Originally Posted by
Graeme Sturgeon
Thanks Mate, How are you. I read your story about Otutu with interest. It brought back memories. I have been in their a couple of times on meat shooting runs. Its hard to get Sika up there in the winter alright.
I am going to tell you how we used to hunt the little bastards. We used to leave camp at 10 and travel a reasonable speed all day expecting to put up twenty and maybe get three or four of them. I know this is opposite to what most people might say and I have no beef with anyone else's hunting methods. But experience showed us that it was all that stop to listen and start off again that put deer to flight (think stalking cat) Accept the fact that the deer is going to hear you before you see or hear it, but if you kept the noise down and just sort of glide in they don't know you are not another deer. They cant afford to run from sound, they wouldn't get a root or have time to put away enough tucker to survive. We always found we could trade distance travelled for the loss of a few animals from noise and always be on the right side of the ledger. Not just with Japs either.

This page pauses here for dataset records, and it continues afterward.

(** A matrix and a shift or scale attribute that fits its columns:
    entry [(i, j)] is combined with the attribute's value on axis [j]. *)
Lemma broadcast2_per_axis (f : T -> T -> T) (A : np.matrix T)
  (p : np.ndarray T) :
  np.wf A -> fits p (np.ncols A) ->
  np.broadcast2 f A p
  = Ok (np.Matrix (np.ncols A)
          (map (fun r => zip_with f r (per_axis p (np.ncols A))) (np.rows A))).
Proof.
  intros Hwf Hfit. destruct p as [y|v]; simpl in Hfit.
  - simpl. do 2 f_equal. unfold np.wf in Hwf.
    induction Hwf as [|r rs Hr _ IH]; simpl; [reflexivity|].
    now rewrite IH, <- Hr, zip_with_repeat.
  - now apply broadcast2_Vec.
Qed.

Lemma wf_zip_rows (f : T -> T -> T) (v : list T) (d : nat)
  (rs : list (list T)) :
  Forall (fun r => length r = d) rs -> length v = d ->
  Forall (fun r => length r = d) (map (fun r => zip_with f r v) rs).
Proof.
  intros Hwf Hv. apply Forall_map. eapply Forall_impl; [exact Hwf|].
  intros r Hr. simpl in *. rewrite length_zip_with. lia.
Qed.

Lemma per_axis_length (p : np.ndarray T) (d : nat) :
  fits p d -> length (per_axis p d) = d.
Proof. destruct p; simpl; [now rewrite repeat_length | trivial]. Qed.

End BroadcastFacts.

(** ** Running the methods *)

Section MonadFacts.
Context {T : Type} `{Scalar T}.

Lemma run_ret {A B} (a : A) (k : A -> M T B) (w : world T) :
  (x <- ret a ;; k x) w = k a w.
Proof. reflexivity. Qed.

Lemma run_get {A B} (field : RBFnet T -> A) (k : A -> M T B) (w : world T) :
  (x <- get field ;; k x) w = k (field (self w)) w.
Proof. reflexivity. Qed.

Lemma run_lift_Ok {A B} (a : A) (k : A -> M T B) (w : world T) :
  (x <- lift (Ok a) ;; k x) w = k a w.
Proof. reflexivity. Qed.

Lemma run_lift_Raise {A B} (e : exn) (k : A -> M T B) (w : world T) :
  (x <- lift (Raise e) ;; k x) w = (Raise e, w).
Proof. reflexivity. Qed.

Lemma run_getattr_Some {A B} (field : RBFnet T -> option A) (a : A)
  (k : A -> M T B) (w : world T) :
  field (self w) = Some a -> (x <- getattr field ;; k x) w = k a w.
Proof. intros Hf. unfold bind, getattr. now rewrite Hf. Qed.

Lemma run_setattr {B} (update : RBFnet T -> RBFnet T) (k : unit -> M T B)
  (w : world T) :
  (x <- setattr update ;; k x) w = k tt (World (update (self w)) (stdout w)).
Proof. reflexivity. Qed.

Lemma run_assert_true {B} (b : bool) (k : unit -> M T B) (w : world T) :
  b = true -> (x <- assert b ;; k x) w = k tt w.
Proof. now intros ->. Qed.

Lemma run_assert_false {B} (b : bool) (k : unit -> M T B) (w : world T) :
  b = false -> (x <- assert b ;; k x) w = (Raise AssertionError, w).
Proof. now intros ->. Qed.

Lemma run_bind_assoc {A B C} (c : M T A) (k : A -> M T B) (k' : B -> M T C)
  (w : world T) :
  (y <- (x <- c ;; k x) ;; k' y) w = (x <- c ;; y <- k x ;; k' y) w.
Proof. unfold bind. now destruct (c w) as [[a|e] w']. Qed.

Lemma run_bind_Ok {A B} (c : M T A) (k : A -> M T B) (w w' : world T) (a : A) :
  c w = (Ok a, w') -> (x <- c ;; k x) w = k a w'.
Proof. intros Hc. unfold bind. now rewrite Hc. Qed.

Otutu was the first hut that I can remember hearing about the Kaimanawa Huntaway. I must have been told about it by Dick Hart and Paddy Clark the resident meat hunters. But out to the west of Otutu, possible on the Maori land or even on Ngamatea there was some great golden tussock basins with small patches of mountain beech in the bottoms. We used to roll bloody big gooleys down the ridges into the bush to flush out the deer. Why this method is called the Kaimanawa huntaway I don't know because I have used and seen the method used in other places.